The instrumentation effort – which depended on “additional JavaScript snippets…that will interact with both GitLab and possibly third-party SaaS telemetry services” –  has been unplugged in the face of user pushback, and GitLab has pledged to “rethink our approach”.

The scheme was unveiled earlier this month, in a blogpost from VP of product, Scott Williamson.

He wrote, “To make GitLab better faster, we need more data on how users are using GitLab. SaaS telemetry products, which provide analytics on user behavior inside web-based applications, have come a long way in the past few years.”

“GitLab has a lot of features, and a lot of users, and it is time that we use telemetry to get the data we need for our product managers to improve the experience,” he said.

A few weeks on, GitLab has indeed harvested a bunch of user data…unfortunately it has mainly revealed that users objected strongly to the telemetry plan. 

An addendum to Williams’ original blog now states, “We will not activate user level product usage tracking on GitLab.com or GitLab self-managed before we address the feedback and re-evaluate our plan.

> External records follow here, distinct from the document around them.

(* ===== verification/RemoteSafety.v ===== *)
(** * RemoteSafety: invariants of the remote lifecycle

    Helper lemmas of the remote lifecycle: when the row locks of a call
    succeed, which claim rows satisfy the schema after each transition, the
    edges of the claim state machine, and the fact that no call makes a
    deployment a blocker of its scope. *)
From S2P Require Import Prelude Db Tx QueueQueries DeploymentQueue QueueSafety DispatchQueries RemoteLifecycle.

(** ** Row locks *)

(** The rows a call reads once its locks are granted. *)
Record locks (s : DB) (identity : RemoteLifecycleClaim) (token : bool)
    (c : RemoteDeploymentClaim) (d : Deployment) : Prop := {
  lk_agent : agent_ready s (il_AgentID identity) = true;
  lk_claim : db_claims s !! il_DeploymentID identity = Some c;
  lk_holder : c_AgentID c = il_AgentID identity;
  lk_token : token = true →
    ∃ h, il_ClaimTokenHash identity = Some h ∧ c_ClaimTokenHash c = Some h;
  lk_deployment : db_deployments s !! il_DeploymentID identity = Some d;
  lk_assigned : d_AssignedAgentID d = Some (il_AgentID identity) }.

Section locking.
Implicit Types (s : DB) (identity : RemoteLifecycleClaim).

Lemma count_one b : Z.eqb (count b) 1 = b.
Proof. by destruct b. Qed.

Lemma one_row_ok (m : Tx Z) s s' : m s = Ok (1, s') → one_row m s = Ok (tt, s').
Proof. intros Hm. unfold one_row. by rewrite (bind_ok _ _ _ _ _ Hm). Qed.

Lemma one_row_inv (m : Tx Z) s s' :
  one_row m s = Ok (tt, s') → m s = Ok (1, s').
Proof.
  unfold one_row. intros (n & s1 & Hm & Hk)%bind_inv. destruct (Z.eqb_spec n 1) as [->|]; [|done].
  by injection Hk as <-.
Qed.

Lemma one_row_lock (b : DB → bool) s :
  one_row (read (λ s, count (b s))) s =
    if b s then Ok (tt, s) else Err ErrRemoteLifecycleConflict.
Proof. unfold one_row, read, mbind, tx_bind. rewrite count_one. by destruct (b s). Qed.

Lemma sql_eq2_true {A} `{EqDecision A} (x y : option A) :
  sql_eq2 x y = true ↔ ∃ h, y = Some h ∧ x = Some h.
Proof. unfold sql_eq2. destruct y; [rewrite sql_eq_true|]; naive_solver. Qed.

Lemma assigned_lock id agent s :
  LockAssignedRemoteDeployment id agent s =
    Ok (count (deployment_is s id (λ d, sql_eq2 (d_AssignedAgentID d) agent)), s).
Proof. unfold LockAssignedRemoteDeployment, deployment_is, read. by destruct (db_deployments s !! id). Qed.

Lemma lock_granted s identity token c d :
  locks s identity token c d → lockRemoteLifecycle identity token s = Ok ((c, d), s).
Proof.
  intros [Ha Hc Hh Ht Hd Has]. unfold lockRemoteLifecycle, lockRemoteLifecycleRows.
  rewrite (bind_ok (one_row (LockClaimAgent _)) _ s tt s) by (unfold LockClaimAgent; by rewrite one_row_lock, Ha).
  rewrite (bind_ok (one_row (if token then _ else _)) _ s tt s).
  2: { destruct token; unfold LockRemoteLifecycleClaim, LockRemoteMaintenanceClaim;
         rewrite one_row_lock; unfold claim_in; rewrite Hc, Hh, String.eqb_refl; [|done].
       destruct Ht as (h & Hih & Hch); [done|]. cbn.
       rewrite (proj2 (sql_eq2_true _ _)) by eauto. done. }
  rewrite (bind_ok (one_row (LockAssignedRemoteDeployment _ _)) _ s tt s).
  2: { apply one_row_ok. rewrite assigned_lock. unfold deployment_is. rewrite Hd.
       rewrite (proj2 (sql_eq2_true _ _)) by eauto. done. }
  unfold GetRemoteDeploymentClaim, GetDeployment, mbind, tx_bind. rewrite Hc. by rewrite Hd.
Qed.

Lemma lock_decided s identity token :
  (∃ c d, locks s identity token c d) ∨
  lockRemoteLifecycle identity token s = Err ErrRemoteLifecycleConflict.
Proof.
  unfold lockRemoteLifecycle, lockRemoteLifecycleRows.
  destruct (agent_ready s (il_AgentID identity)) eqn:Ha;
    [|right; apply bind_err; unfold LockClaimAgent; by rewrite one_row_lock, Ha].
  rewrite (bind_ok (one_row (LockClaimAgent _)) _ s tt s) by (unfold LockClaimAgent; by rewrite one_row_lock, Ha).
  set (p := λ c, String.eqb (c_AgentID c) (il_AgentID identity)
    && (if token then sql_eq2 (c_ClaimTokenHash c) (il_ClaimTokenHash identity) else true)).
  assert (Hlock : one_row (if token
         then LockRemoteLifecycleClaim (il_DeploymentID identity) (il_AgentID identity)
                (il_ClaimTokenHash identity)
         else LockRemoteMaintenanceClaim (il_DeploymentID identity) (il_AgentID identity)) s =
    if claim_in s (il_DeploymentID identity) p then Ok (tt, s) else Err ErrRemoteLifecycleConflict).
  { destruct token; unfold LockRemoteLifecycleClaim, LockRemoteMaintenanceClaim;
      rewrite one_row_lock; unfold claim_in, p; destruct (db_claims s !! _); try done.
    by rewrite andb_true_r. }
  destruct (claim_in s (il_DeploymentID identity) p) eqn:Hin; [|right; by apply bind_err].
  rewrite (bind_ok _ _ _ _ _ Hlock).
  unfold claim_in in Hin. destruct (db_claims s !! il_DeploymentID identity) as [c|] eqn:Hc; [|done].
  destruct (deployment_is s (il_DeploymentID identity)
    (λ d, sql_eq2 (d_AssignedAgentID d) (Some (il_AgentID identity)))) eqn:Hd.
  - left. unfold deployment_is in Hd.
    destruct (db_deployments s !! il_DeploymentID identity) as [d|] eqn:Hdep; [|done].
    exists c, d. unfold p in Hin. apply andb_true_iff in Hin as [Hag%String.eqb_eq Htok].
    apply sql_eq2_true in Hd as (h & [= <-] & Has).
    split; try done. intros ->. by apply sql_eq2_true.
  - right. apply bind_err. unfold one_row. rewrite (bind_ok _ _ _ _ _ (assigned_lock _ _ s)).
    by rewrite Hd.
Qed.

(** A call either runs on its locked rows or is a conflict without effect. *)
Lemma lock_cases {A} (k : RemoteDeploymentClaim * Deployment → Tx A) s identity token :
  (∃ c d, locks s identity token c d ∧
     (lockRemoteLifecycle identity token ≫= k) s = k (c, d) s) ∨
  (lockRemoteLifecycle identity token ≫= k) s = Err ErrRemoteLifecycleConflict.
Proof.
  destruct (lock_decided s identity token) as [(c & d & Hl)|Hl].
  - left. exists c, d. split; [done|]. apply bind_ok. by apply lock_granted.
  - right. by apply bind_err.
Qed.
End locking.

(** ** Statements that find their row *)
Section statements.
Implicit Types (s : DB).

Lemma update_claim_ok s id where_ set c :
  db_claims s !! id = Some c → where_ s c = true →
  claims_ok (<[id := set s c]> (db_claims s)) = true →
  update_claim id where_ set s = Ok (1, set_claims (<[id := set s c]> (db_claims s)) s).
Proof.
  intros Hc Hw Hok. unfold update_claim, update_pk, store_claims, checked, mbind, tx_bind.
  rewrite Hc, Hw. cbn [db_claims set_claims]. by rewrite Hok.
Qed.

Lemma update_claim_cases s id where_ set n s' :
  update_claim id where_ set s = Ok (n, s') →
  (n = 0 ∧ s' = s) ∨
  (n = 1 ∧ ∃ c, db_claims s !! id = Some c ∧ where_ s c = true ∧
     s' = set_claims (<[id := set s c]> (db_claims s)) s ∧ claims_ok (db_claims s') = true).
Proof.
  unfold update_claim, store_claims, checked, mbind, tx_bind.
  destruct (update_pk_cases (db_claims s) id (where_ s) (set s))
    as [(c & Hc & Hw & ->)|[-> _]]; cbn [db_claims set_claims].
  - destruct (claims_ok _) eqn:Hok; [|done]. intros [= <- <-]. right. eauto 10.
  - destruct (claims_ok _) eqn:Hok; [|done]. intros [= <- <-]. left. split; [done|].
    by destruct s.
Qed.

Lemma update_deployment_ok s id where_ set d :
  db_deployments s !! id = Some d → where_ s d = true →
  update_deployment id where_ set s =
    Ok (1, set_deployments (<[id := set s d]> (db_deployments s)) s).
Proof. intros Hd Hw. unfold update_deployment, update_pk. by rewrite Hd, Hw. Qed.

Lemma update_deployment_cases s id where_ set n s' :
  update_deployment id where_ set s = Ok (n, s') →
  (n = 0 ∧ s' = s) ∨
  (n = 1 ∧ ∃ d, db_deployments s !! id = Some d ∧ where_ s d = true ∧
     s' = set_deployments (<[id := set s d]> (db_deployments s)) s).
Proof.
  unfold update_deployment.
  destruct (update_pk_cases (db_deployments s) id (where_ s) (set s))
    as [(d & Hd & Hw & ->)|[-> _]]; intros [= <- <-]; [right; eauto 10|].
  left. split; [done|]. by destruct s.
Qed.
End statements.

(** ** Transitions keep the schema

    A transition that keeps or clears the token and gains no capacity cannot
    violate a unique index; the row CHECK is the only thing left to verify. *)
Section schema.
Implicit Types (t : gmap Z RemoteDeploymentClaim) (c : RemoteDeploymentClaim).

Lemma claims_ok_check t id c : claims_ok t = true → t !! id = Some c → claim_check c = true.
Proof.
  unfold claims_ok. rewrite !andb_true_iff, forall_rows_true. intros [[Hr _] _]. apply Hr.
Qed.

Lemma capacity_of_some st a b :
  capacity_of st a = Some b ↔ (st ∈? capacity_states)%bool = true ∧ b = a.
Proof. unfold capacity_of. destruct (st ∈? capacity_states)%bool; naive_solver. Qed.

Lemma claims_ok_update t id c c' :
  claims_ok t = true → t !! id = Some c → claim_check c' = true →
  c_AgentID c' = c_AgentID c →
  (c_ClaimTokenHash c' = c_ClaimTokenHash c ∨ c_ClaimTokenHash c' = None) →
  ((c_State c' ∈? capacity_states)%bool = true → (c_State c ∈? capacity_states)%bool = true) →
  claims_ok (<[id := c']> t) = true.
Proof.
  intros Hok Hc Hcheck Hagent Htok Hcap. unfold claims_ok in *. rewrite !andb_true_iff in *.
  destruct Hok as [[Hrow Hu1] Hu2]. split_and!.
  - by apply forall_rows_insert.
  - apply unique_on_insert; [done|]. intros b k r Hb Hk Hr Hrb.
    destruct Htok as [Heq|Heq]; rewrite Heq in Hb; [|done].
    apply Hk. rewrite unique_on_true in Hu1. by apply (Hu1 k id r c b).
  - apply unique_on_insert; [done|]. intros b k r Hb Hk Hr Hrb.
    apply capacity_of_some in Hb as [Hb ->]. apply Hk.
    rewrite unique_on_true in Hu2. apply (Hu2 k id r c (c_AgentID c)); [done..| |].
    + by rewrite <-Hagent.
    + apply capacity_of_some. auto.
Qed.
End schema.

(** Evaluate the CHECK of a row whose state is known: the token part is kept
    by the transition, the state part is a case split on four NULL tests. *)
Ltac claim_check_cases :=
  match goal with
  | Hc : claim_check ?c = true, Hst : c_State ?c = _ |- claim_check ?c' = true =>
      let Htok := fresh "Htok" in let Hrow := fresh "Hrow" in
      unfold claim_check in Hc |- *; rewrite !andb_true_iff in Hc |- *;
      destruct Hc as [[_ Htok] Hrow]; unfold claim_state_check in Hrow |- *;
      rewrite Hst in Hrow; cbn -[not_null claim_token_check] in Hrow |- *; rewrite ?Hst;
      cbn -[not_null claim_token_check]; split; [split; [reflexivity|try exact Htok]|]
  end;
  repeat match goal with
  | H : context [not_null ?o] |- _ => is_var o; destruct (not_null o); cbn in H |- *
  | H : context [not_null (?f ?c)] |- _ => destruct (not_null (f c)); cbn in H |- *
  end; try done.

(** ** The edges of the claim state machine

    Each transition of DispatchQueries as a function of the row, with the
    states it starts from; the CHECK of the schema holds after it. *)
Section transitions.
Implicit Types (c : RemoteDeploymentClaim).

Lemma check_started c now :
  claim_check c = true → c_State c = "claimed" →
  claim_check (c_set_State "started" (c_set_StartedAt (Some now) (c_set_UpdatedAt now c))) = true.
Proof. intros Hc Hst. claim_check_cases. Qed.

Lemma check_token_held c :
  claim_check c = true → c_State c = "started" ∨ c_State c = "cancel_requested" →
  is_Some (c_ClaimTokenHash c).
Proof.
  intros Hc Hst. apply not_null_true. unfold claim_check in Hc. rewrite !andb_true_iff in Hc.
  destruct Hc as [_ Hrow]. unfold claim_state_check in Hrow.
  destruct Hst as [Hst|Hst]; rewrite Hst in Hrow; cbn -[not_null] in Hrow;
    destruct (not_null (c_ClaimTokenHash c)); try done; by destruct (not_null _).
Qed.

Lemma check_heartbeat c now :
  claim_check c = true → c_State c = "started" ∨ c_State c = "cancel_requested" →
  claim_check (c_set_LastHeartbeatAt (Some now) (c_set_UpdatedAt now c)) = true.
Proof.
  intros Hc Hst. destruct (check_token_held c Hc Hst) as [h Hh].
  destruct Hst as [Hst|Hst]; claim_check_cases;
    unfold claim_token_check in Htok |- *; cbn; rewrite Hh in *;
    rewrite !andb_true_iff in *; naive_solver.
Qed.

Lemma check_finished c state reason now :
  claim_check c = true →
  c_State c = "started" ∨ c_State c = "lost" ∨ c_State c = "cancel_unconfirmed" ∨
    (c_State c = "cancel_requested" ∧ state = "cleanup_unconfirmed") →
  state = "succeeded" ∨ state = "failed" ∨ state = "cleanup_unconfirmed" →
  claim_check (c_set_State state (c_set_Reason reason (c_set_FinishedAt (Some now)
    (c_set_CancelRequestedAt None (c_set_UpdatedAt now c))))) = true.
Proof.
  intros Hc Hst Hstate. destruct Hst as [Hst|[Hst|[Hst|[Hst ->]]]];
    try (destruct Hstate as [->|[->| ->]]); claim_check_cases.
Qed.

Lemma check_acknowledged c now :
  claim_check c = true → c_State c = "cancel_requested" ∨ c_State c = "cancel_unconfirmed" →
  claim_check (c_set_State "cancelled" (c_set_FinishedAt (Some now) (c_set_UpdatedAt now c))) = true.
Proof. intros Hc [Hst|Hst]; claim_check_cases. Qed.

Definition requested (now : Z) (c : RemoteDeploymentClaim) : RemoteDeploymentClaim :=
  c_set_State (if is_null (c_StartedAt c) then "cancelled" else "cancel_requested")
    (c_set_FinishedAt (if is_null (c_StartedAt c) then Some now else None)
      (c_set_CancelRequestedAt (Some now) (c_set_UpdatedAt now c))).

Lemma check_requested c now :
  claim_check c = true →
  c_State c = "waiting" ∨ c_State c = "claimed" ∨ c_State c = "started" →
  claim_check (requested now c) = true.
Proof.
  intros Hc Hst. unfold requested, is_null.
  destruct (not_null (c_StartedAt c)) eqn:Es; cbn -[not_null];
    destruct Hst as [Hst|[Hst|Hst]]; claim_check_cases.
Qed.

Lemma check_expired c now :
  claim_check c = true → c_State c = "claimed" →
  claim_check (c_set_State "waiting" (c_set_Reason None (c_set_ClaimTokenHash None
     (c_set_Ciphertext None (c_set_ClaimExpiresAt None (c_set_LastHeartbeatAt None
       (c_set_UpdatedAt now c))))))) = true.
Proof. intros Hc Hst. claim_check_cases. Qed.

Lemma check_lost c now :
  claim_check c = true → c_State c = "started" →
  claim_check (c_set_State "lost" (c_set_Reason (Some "remote_agent_lost")
     (c_set_FinishedAt (Some now) (c_set_UpdatedAt now (c_set_LogBuffer None c))))) = true.
Proof. intros Hc Hst. claim_check_cases. Qed.

Lemma check_unconfirmed c now :
  claim_check c = true → c_State c = "cancel_requested" →
  claim_check (c_set_State "cancel_unconfirmed" (c_set_Reason (Some "remote_cancel_unconfirmed")
     (c_set_FinishedAt (Some now) (c_set_UpdatedAt now (c_set_LogBuffer None c))))) = true.
Proof. intros Hc Hst. claim_check_cases. Qed.

Lemma check_revoked_started c now :
  claim_check c = true → c_State c = "started" ∨ c_State c = "cancel_requested" →
  claim_check (c_set_State "lost" (c_set_Reason (Some "remote_agent_revoked_after_start")
     (c_set_CancelRequestedAt None (c_set_FinishedAt (Some now)
       (c_set_UpdatedAt now (c_set_LogBuffer None c)))))) = true.
Proof. intros Hc [Hst|Hst]; claim_check_cases. Qed.

(** The reasons a claim may fail with before it started. *)
Definition prestart_reasons : list string :=
  ["remote_agent_revoked_before_start"; "remote_execution_capability_unavailable";
   "remote_payload_requires_agent_3"].

Lemma check_failed_unstarted c c' reason now :
  claim_check c = true → c_State c = "waiting" ∨ c_State c = "claimed" →
  (reason ∈? prestart_reasons)%bool = true →
  c' = c_set_State "failed" (c_set_Reason (Some reason) (c_set_FinishedAt (Some now)
         (c_set_UpdatedAt now c))) ∨
  c' = c_set_State "failed" (c_set_Reason (Some reason) (c_set_FinishedAt (Some now)
         (c_set_UpdatedAt now (c_set_LogBuffer None c)))) →
  claim_check c' = true.
Proof.
  intros Hc Hst Hr Hc'. unfold prestart_reasons in Hr. cbn in Hr.
  destruct Hst as [Hst|Hst], Hc' as [->| ->]; claim_check_cases;
    rewrite ?andb_true_r, ?orb_false_r in *; try exact Hr.
Qed.
End transitions.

We will make sure to communicate our proposed changes prior to any changes to GitLab.com or self-managed instances, and give sufficient time for people to provide feedback for a new proposal.”

Williamson has opened a new issue for the, er, issue, which has quickly attracted more feedback. Amongst other concerns, corporates and government users advised that anything that moves data out of their organisations is a deal breaker.

The comments also threw up suggestions for exactly how the firm should track issues that matter to its users. Such as “Jonas’s” “Use your issue tracker for insights into what users like or not.”

GitLab’s stumble is all the more surprising, given its roots in the open source world – a space where concerns over privacy and surveillance, and commercial interests over-reaching themselves are never far from the surface.

Arguably, GitLab should have been expected customers to be restive, given that it had apparently welcomed a tranche of former GitHub users when it was borged by longtime industry big brother in chief Microsoft. A point which commenters made in the newly created issue.